8 of 14 in 2018; and 6 of 14 in 2019. Hope Creek is designed with 14 SRVs, and TS 3.4.2.1

requires 13 of 14 to be OPERABLE within +/- 3 of setpoint in OPERATIONAL CONDITIONS

1, 2 and 3. The inspectors noted that 23 of the 24 test failures were high out of specification,

and those test failures were typical of the corrosion bonding phenomenon. However, one of

the 2019 failures lifted low out of specification. PSEG staff and the offsite vendor conducted

evaluations to determine the cause of that test failure. Both the vendor and PSEG staff

concluded that, although no relevant material deficiencies were observed upon pilot valve

disassembly, the likely cause for the failure was uneven loading between the spherical collar

and retainer section of the pilot valve, allowing for the pilot disc to open unevenly. At the time

of inspection, PSEG staff was in continued discussion with the offsite test facility to determine

if additional actions were warranted. The inspectors determined there was not any

performance deficiency or adverse safety impact for the low out of specification failure.

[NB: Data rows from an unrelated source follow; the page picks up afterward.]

Lemma shr_fexp_shifted M E : 0 <= M -> exists n r, shr_fexp 53 1024 M E loc_Exact = (r, E + Z.of_nat n) /\ shifted M n r.
Proof.
  intros HM. unfold shr_fexp. set (k := _ - E). assert (shr_record_of_loc M loc_Exact = {| shr_m := M; shr_r := false; shr_s := false |}) as -> by done.
  destruct k as [|n|n]; cbn [shr]; [exists 0%nat| |exists 0%nat].
  - eexists. split; [f_equal; lia|]. by apply (shifted_iter M 0).
  - exists (Pos.to_nat n). eexists. rewrite iter_pos_nat, positive_nat_Z. split; [done|]. by apply shifted_iter.
  - eexists. split; [f_equal; lia|]. by apply (shifted_iter M 0).
Qed.
Lemma round_aux_small s M E K : Zpos (digits2_pos M) + E <= K -> K <= 971 -> small (K + 1) (binary_round_aux 53 1024 s (Zpos M) E loc_Exact).
Proof.
  intros Hd HK. unfold binary_round_aux. destruct (shr_fexp_shifted (Zpos M) E ltac:(lia)) as (n & r & -> & Hr).
  pose proof (shifted_round _ _ _ Hr) as [HR HA]. set (R := round_nearest_even _ _) in *.
  destruct (shr_fexp_shifted R (E + Z.of_nat n) HR) as (n2 & r2 & -> & (Hm2 & k & Hk & _ & Hsum)).
  destruct (shr_m r2) as [|m|m] eqn:Em; [done| |lia]. pose proof (digits_bounds M) as HM. pose proof (digits_bounds m) as Hm.
  set (d := Zpos (digits2_pos M)) in *. set (dm := Zpos (digits2_pos m)) in *. assert (0 < d /\ 0 < dm) as [Hd0 Hdm] by lia.
  pose proof (Z.pow_pos_nonneg 2 (Z.of_nat n) ltac:(lia) ltac:(lia)) as P1. pose proof (Z.pow_pos_nonneg 2 (Z.of_nat n2) ltac:(lia) ltac:(lia)) as P2.
  assert (Zpos m * 2 ^ Z.of_nat n2 <= R) as Hle by (destruct (shr_r r2); cbn [Z.b2z] in Hsum; nia).
  assert (dm - 1 + Z.of_nat n2 + Z.of_nat n <= d) as Hmag.
  { destruct (Z.le_gt_cases (dm - 1 + Z.of_nat n2 + Z.of_nat n) d) as [|Hgt]; [done|exfalso].
    assert (2 ^ (dm - 1) * 2 ^ Z.of_nat n2 <= R) as H1 by nia. rewrite <- Z.pow_add_r in H1 by lia.
    assert (2 ^ (dm - 1 + Z.of_nat n2) * 2 ^ Z.of_nat n <= R * 2 ^ Z.of_nat n) as H2 by nia. rewrite <- Z.pow_add_r in H2 by lia.
    pose proof (Z.pow_le_mono_r 2 (d + 1) (dm - 1 + Z.of_nat n2 + Z.of_nat n) ltac:(lia) ltac:(lia)) as H3. rewrite Z.pow_add_r in H3 by lia. change (2 ^ 1) with 2 in H3.
    assert (2 ^ Z.of_nat n <= R * 2 ^ Z.of_nat n) as H4 by (pose proof (Z.pow_pos_nonneg 2 (dm - 1 + Z.of_nat n2)); nia).
    destruct (Z.le_gt_cases (Z.of_nat n) d) as [Hn|Hn].
    - pose proof (Z.pow_le_mono_r 2 (Z.of_nat n) d ltac:(lia) Hn). lia.
    - pose proof (Z.pow_le_mono_r 2 (d + 1) (Z.of_nat n) ltac:(lia) ltac:(lia)) as H5. rewrite Z.pow_add_r in H5 by lia. change (2 ^ 1) with 2 in H5. lia. }
  destruct (Z.leb_spec (E + Z.of_nat n + Z.of_nat n2) (1024 - 53)); [|lia]. cbn [small]. fold dm. lia.
Qed.
Lemma shl_align_digits M E e : let '(m, f) := shl_align M E e in Zpos (digits2_pos m) + f = Zpos (digits2_pos M) + E /\ f <= E.
Proof.
  unfold shl_align. destruct (e - E) as [|n|n] eqn:En; [split; lia..|]. change (Pos.iter xO M n) with (shift_pos n M). split; [|lia].
  assert (Zpos (shift_pos n M) = Zpos M * 2 ^ (E - e)) as Es by (rewrite shift_pos_correct, Z.pow_pos_fold; replace (E - e) with (Zpos n) by lia; lia).
  rewrite (digits_unique (shift_pos n M) (Zpos (digits2_pos M) + (E - e))); [lia|lia|]. rewrite Es. pose proof (digits_bounds M).
  replace (Zpos (digits2_pos M) + (E - e) - 1) with (Zpos (digits2_pos M) - 1 + (E - e)) by lia. rewrite !Z.pow_add_r by lia. nia.
Qed.
Lemma binary_round_small s M E K : Zpos (digits2_pos M) + E <= K -> K <= 971 -> small (K + 1) (binary_round 53 1024 s M E).
Proof.
  intros Hd HK. unfold binary_round. pose proof (shl_align_digits M E (SpecFloat.fexp 53 1024 (Zpos (digits2_pos M) + E))) as H. destruct (shl_align _ _ _) as [m f].
  apply round_aux_small; lia.
Qed.
Lemma digits_le m k : 0 <= k -> Zpos m < 2 ^ k -> Zpos (digits2_pos m) <= k.
Proof.
  intros Hk Hm. pose proof (digits_bounds m). destruct (Z.le_gt_cases (Zpos (digits2_pos m)) k); [done|].
  pose proof (Z.pow_le_mono_r 2 k (Zpos (digits2_pos m) - 1) ltac:(lia) ltac:(lia)). lia.
Qed.
Lemma align_bound m e z K : Zpos (digits2_pos m) + e <= K -> z <= e -> Zpos (shl_align m e z).1 < 2 ^ (K - z).
Proof.
  intros Hd Hz. pose proof (shl_align_digits m e z) as H. unfold shl_align in *. destruct (z - e) as [|n|n] eqn:En; cbn [fst] in *.
  - pose proof (digits_bounds m). pose proof (Z.pow_le_mono_r 2 (Zpos (digits2_pos m)) (K - z) ltac:(lia) ltac:(lia)). lia.
  - lia.
  - pose proof (digits_bounds (Pos.iter xO m n)). pose proof (Z.pow_le_mono_r 2 (Zpos (digits2_pos (Pos.iter xO m n))) (K - z) ltac:(lia) ltac:(lia)). lia.
Qed.
Lemma dsub_small K a b : small K a -> small K b -> K <= 970 -> small (K + 2) (dsub a b).
Proof.
  intros Ha Hb HK. destruct a as [sa|sa| |sa ma ea], b as [sb|sb| |sb mb eb]; try done; cbn [dsub SFsub small] in *.
  - by destruct sa, sb.
  - cbn. lia.
  - lia.
  - set (z := Z.min ea eb). pose proof (align_bound ma ea z K Ha ltac:(lia)) as H1. pose proof (align_bound mb eb z K Hb ltac:(lia)) as H2.
    set (D := _ - _). assert (Z.abs D < 2 ^ (K + 1 - z)) as HD.
    { replace (K + 1 - z) with (Z.succ (K - z)) by lia. rewrite Z.pow_succ_r by lia. subst D. destruct sa, sb; cbn [cond_Zopp]; lia. }
    clearbody D. destruct D as [|m|m]; cbn [binary_normalize]; [done| |]; apply (small_le (K + 1 + 1)); try lia; (apply binary_round_small; [|lia]);
      pose proof (digits_le m (K + 1 - z) ltac:(lia) ltac:(lia)); lia.
Qed.
Lemma dmul_small K L a b : small K a -> small L b -> K + L <= 971 -> small (K + L + 1) (dmul a b).
Proof.
  intros Ha Hb HK. destruct a as [sa|sa| |sa ma ea], b as [sb|sb| |sb mb eb]; try done; cbn [dmul SFmul small] in *.
  apply round_aux_small; [|done]. pose proof (digits_bounds ma). pose proof (digits_bounds mb).
  assert (Zpos (ma * mb) < 2 ^ (Zpos (digits2_pos ma) + Zpos (digits2_pos mb))) as H1 by (rewrite Z.pow_add_r, Pos2Z.inj_mul by lia; nia).
  pose proof (digits_le (ma * mb) (Zpos (digits2_pos ma) + Zpos (digits2_pos mb)) ltac:(lia) H1). lia.
Qed.
Lemma small_below K f : small K f -> K <= 971 -> SFltb f d1e308 = true /\ SFltb (SFopp d1e308) f = true.
Proof.
  intros Hf HK. destruct f as [s|s| |s m e]; try done; try (by destruct s). cbn [small] in Hf. unfold d1e308, SFltb. cbn [SFopp SFcompare negb].
  destruct s; (split; [try done|try done]); [destruct (Z.compare_spec 971 e)|destruct (Z.compare_spec e 971)]; try lia; done.
Qed.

Corrective Actions: PSEG commenced an SRV phased replacement plan, installing seven

(of 14 total) modified 3-stage SRVs to date. PSEG has taken a number of actions in

collaboration with the industry, including a change to the platinum coating application process

for the pilot valve disc for the 2-stage SRVs. PSEG conducted technical evaluations of the

as-found out of specification test results, and concluded the SRVs lifted below the safety limit,

and would have performed the intended safety function under postulated accident conditions,

including dynamic loading to connected piping.

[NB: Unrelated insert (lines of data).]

(* ===== verification/RtreeTree.v ===== *)
(** * The tree of pages

    [rtree v h g pages items]: in the contents [v], the tree of height [h] at
    page [g] has the pages [pages] and its leaves hold [items]; the box of every
    entry covers what is below it. *)
From Stdlib Require Import SpecFloat.
From S2P Require Import Prelude Util Value Cnum CnumSpec Geom GeomSpec Btree BtreeStore PinStore Rtree RtreeBox RtreeNode.

Fixpoint rtree (ps : Z) (v : Z -> list Z) (h : nat) (g : Z) (pages : list Z) (items : list rtent) : Prop :=
  match h with
  | O => pages = [g] /\ node ps (v g) true items
  | S h => exists es kids, node ps (v g) false es /\ es <> []
      /\ Forall2 (fun e k => rtree ps v h (re_pl e) k.1 k.2 /\ Forall (fun x => box_le (re_bb x) (re_bb e)) k.2) es kids
      /\ pages = g :: concat (map fst kids) /\ items = concat (map snd kids)
  end.
(** What an entry of an interior node promises of its child. *)
Abbreviation child ps v h := (fun e k => rtree ps v h (re_pl e) k.1 k.2 /\ Forall (fun x => box_le (re_bb x) (re_bb e)) k.2).
Abbreviation forest ps v h := (Forall2 (child ps v h)).
Abbreviation kid_pages kids := (concat (map fst kids)).
Abbreviation kid_items kids := (concat (map (snd (A := list Z) (B := list rtent)) kids)).

Lemma rtree_pages ps v h g pages items : rtree ps v h g pages items -> exists tl, pages = g :: tl.
Proof. destruct h; [intros [-> _]; by exists []|]. intros (es & kids & _ & _ & _ & -> & _). by eexists. Qed.
Lemma rtree_root ps v h g pages items : rtree ps v h g pages items -> g ∈ pages.
Proof. intros [tl ->]%rtree_pages. by left. Qed.
Lemma rtree_ext ps v v' h g pages items : (forall x, x ∈ pages -> v' x = v x) -> rtree ps v h g pages items -> rtree ps v' h g pages items.
Proof.
  revert g pages items. induction h as [|h IH]; intros g pages items Hv; cbn [rtree].
  - intros [-> Hn]. split; [done|]. rewrite Hv by (by left). done.
  - intros (es & kids & Hn & Hne & Hf & -> & ->). exists es, kids. rewrite Hv by (by left). split; [done|]. split; [done|]. split; [|done].
    assert (forall x k, k ∈ kids -> x ∈ k.1 -> v' x = v x) as Hk.
    { intros x k Hk Hx. apply Hv. right. apply list_elem_of_In, in_concat. exists k.1. split; [apply in_map|]; by apply list_elem_of_In. }
    clear Hv Hn Hne. induction Hf as [|e k es kids [H1 H2] Hf IHf]; constructor; [|apply IHf; intros x k' Hk' Hx; apply (Hk x k'); [by right|done]].
    split; [|done]. apply IH; [|done]. intros x Hx. apply (Hk x k); [by left|done].
Qed.
Lemma forest_ext ps v v' h es kids : (forall x, x ∈ kid_pages kids -> v' x = v x) -> forest ps v h es kids -> forest ps v' h es kids.
Proof.
  intros Hv Hf. induction Hf as [|e k es kids [H1 H2] Hf IHf]; constructor; cbn [map concat] in Hv.
  - split; [|done]. eapply rtree_ext; [|done]. intros x Hx. apply Hv, elem_of_app. by left.
  - apply IHf. intros x Hx. apply Hv, elem_of_app. by right.
Qed.
(** The boxes of the root cover the items. *)
Lemma rtree_cover ps v h g pages items : 512 <= ps <= 65536 -> rtree ps v h g pages items ->
  Forall ent_ok items /\ box_ok (nd_cover (v g)) /\ Forall (fun x => box_le (re_bb x) (nd_cover (v g))) items.
Proof.
  intros Hps. revert g pages items. induction h as [|h IH]; intros g pages items; cbn [rtree].
  - intros [_ Hn]. rewrite (node_cover ps Hps _ _ _ Hn). split; [apply (nd_ents _ _ _ _ Hn)|]. exact (cover_spec items (node_boxes ps _ _ _ Hn)).
  - intros (es & kids & Hn & Hne & Hf & _ & ->). rewrite (node_cover ps Hps _ _ _ Hn). destruct (cover_spec es (node_boxes ps _ _ _ Hn)) as [Hc Hall].
    pose proof (node_boxes ps _ _ _ Hn) as Hb. clear Hn Hne. revert Hc Hall Hb. generalize (cover es) as c. intros c Hc.
    induction Hf as [|e k es kids [H1 H2] Hf IHf]; intros Hall Hb; cbn [map concat]; [done|].
    apply Forall_cons in Hall as [Ha Hall], Hb as [Hb1 Hb]. destruct (IHf Hall Hb) as (I1 & _ & I2). destruct (IH _ _ _ H1) as (J1 & _ & _).
    split; [by apply Forall_app|]. split; [done|]. apply Forall_app. split; [|done]. rewrite Forall_forall in H2, J1 |- *.
    intros x Hx. apply (box_le_trans _ (re_bb e)); [by apply J1|done|done|by apply H2|done].
Qed.
(** A tree moves to another page. *)
Lemma rtree_move ps v v' h g a tl items : v' a = v g -> (forall x, x ∈ tl -> v' x = v x) -> rtree ps v h g (g :: tl) items -> rtree ps v' h a (a :: tl) items.
Proof.
  intros Ha Hv. destruct h as [|h]; cbn [rtree].
  - intros [[= ->] Hn]. by rewrite Ha.
  - intros (es & kids & Hn & Hne & Hf & [= ->] & ->). exists es, kids. rewrite Ha. split; [done|]. split; [done|]. split; [by eapply forest_ext|done].
Qed.

(** The entry an insertion follows exists. *)
Lemma choose_range es i bb best be ba : choose es i bb best be ba = best \/ i <= choose es i bb best be ba < i + Z.of_nat (length es).
Proof.
  revert i best be ba. induction es as [|e es IH]; intros i best be ba; cbn [choose length]; [by left|].
  destruct (_ || _); (edestruct IH as [->|Hr]; [|right; lia]); [right; lia|by left].
Qed.
Lemma choose_some es bb : es <> [] -> boxes_ok es -> box_ok bb -> exists i e, choose es 0 bb (-1) d1e308 d1e308 = Z.of_nat i /\ es !! i = Some e.
Proof.
  intros Hne Hb Hbb. assert (0 <= choose es 0 bb (-1) d1e308 d1e308 < Z.of_nat (length es)) as Hr.
  { destruct es as [|e es]; [done|]. apply Forall_cons in Hb as [He _]. cbn [choose length].
    destruct (small_below 967 (bb_enlarge (re_bb e) bb)) as [-> _]; [by apply enlarge_small|lia|]. cbn [orb].
    destruct (choose_range es (0 + 1) bb 0 (bb_enlarge (re_bb e) bb) (bb_area (re_bb e))) as [->|?]; lia. }
  destruct (lookup_lt_is_Some_2 es (Z.to_nat (choose es 0 bb (-1) d1e308 d1e308))) as [e He]; [lia|].
  exists (Z.to_nat (choose es 0 bb (-1) d1e308 d1e308)), e. split; [lia|done].
Qed.
(** The two groups of a split hold the entries. *)
Lemma map_ent_seq (ents : list rtent) : map (ent ents) (seq 0 (length ents)) = ents.
Proof.
  apply list_eq. intros i. rewrite list_lookup_fmap. destruct (decide (i < length ents)%nat) as [Hi|Hi].
  - rewrite lookup_seq_lt by done. destruct (lookup_lt_is_Some_2 ents i Hi) as [e He]. rewrite He. cbn. f_equal. unfold ent. by apply nth_lookup_Some.
  - rewrite lookup_seq_ge by lia. by rewrite lookup_ge_None_2 by lia.
Qed.
Lemma split_groups ps ents : (2 <= length ents)%nat -> boxes_ok ents -> let '(a, b) := quad_split ps ents in
  map (ent ents) a ++ map (ent ents) b ≡ₚ ents /\ (0 < length a)%nat /\ (0 < length b)%nat.
Proof.
  intros Hl Hb. pose proof (quad_split_ok ps ents Hl Hb) as H. destruct (quad_split ps ents) as [a b]. destruct H as (Hp & Ha & Hbb).
  split; [|done]. rewrite <- map_app, Hp. by rewrite map_ent_seq.
Qed.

Corrective Action References: 20839122, 70190219, and 70210209

Performance Assessment: The NRC determined this violation was not reasonably

foreseeable and preventable by the licensee and therefore is not a performance deficiency.

Enforcement:

Severity: This issue is assigned a Severity Level IV violation based on its similarity to

example 6.1.d.1 in the Enforcement Policy, a failure to comply with a technical specification

action requirement demonstrates misapplication of the conventions in technical specifications Section 1.0, Use and Application, or the allowances for LCO and surveillance requirement

applicabilities in TS Section 3.0. The inspectors also reviewed the NRC Enforcement Policy,

Section 2.2.1, Factors Affecting Assessment of Violations, which states, in part, that in

determining the appropriate enforcement response to a violation, the NRC considers,

whenever possible, risk information in assessing the safety or security significance of

violations and assigning severity levels. The inspectors determined the issue to be of very

low safety significance because the safety function of the SRVs was not compromised. As a

result, the inspectors determined that the violation is appropriately characterized at Severity

Level IV.

Violation: TS 3.4.2.1 requires the safety valve function of at least 13 of the 14 SRVs to be

operable with specified lift setting tolerances of +/- 3 percent. Contrary to this requirement,

on three occasions (October 2016, April 2018, and November 2019), SRV lift setpoint testing

revealed that two or more of the 14 SRVs had as-found set points in excess of the TS

allowable tolerance; and those SRVs were assumed to have been inoperable at some point

during the respective operating cycles.

Enforcement Action: This violation is being treated as a non-cited violation, consistent with

Section 2.3.2 of the Enforcement Policy.

Unresolved Item

(Closed)

Concern Regarding As-Found Values for Safety Relief

Valve Lift Setpoints Exceed Technical Specification

Allowable Limit

URI 05000354/2018001-02

71153

Description: This URI is closed. The basis for the URI closure is discussed in this report

under NCV 05000354/2020001-02 in the above Inspections Results associated with Report

Section 71152.

EXIT MEETINGS AND DEBRIEFS

The inspectors verified no proprietary information was retained or documented in this report.

identification and resolution inspection results to Mr. Gary Stith, Mechanical Engineering

Branch Manager and other members of the licensee staff.

On April 15, 2020, the inspectors presented the integrated inspection results to

Mr. Ed Casulli, Site Vice President and other members of the licensee staff.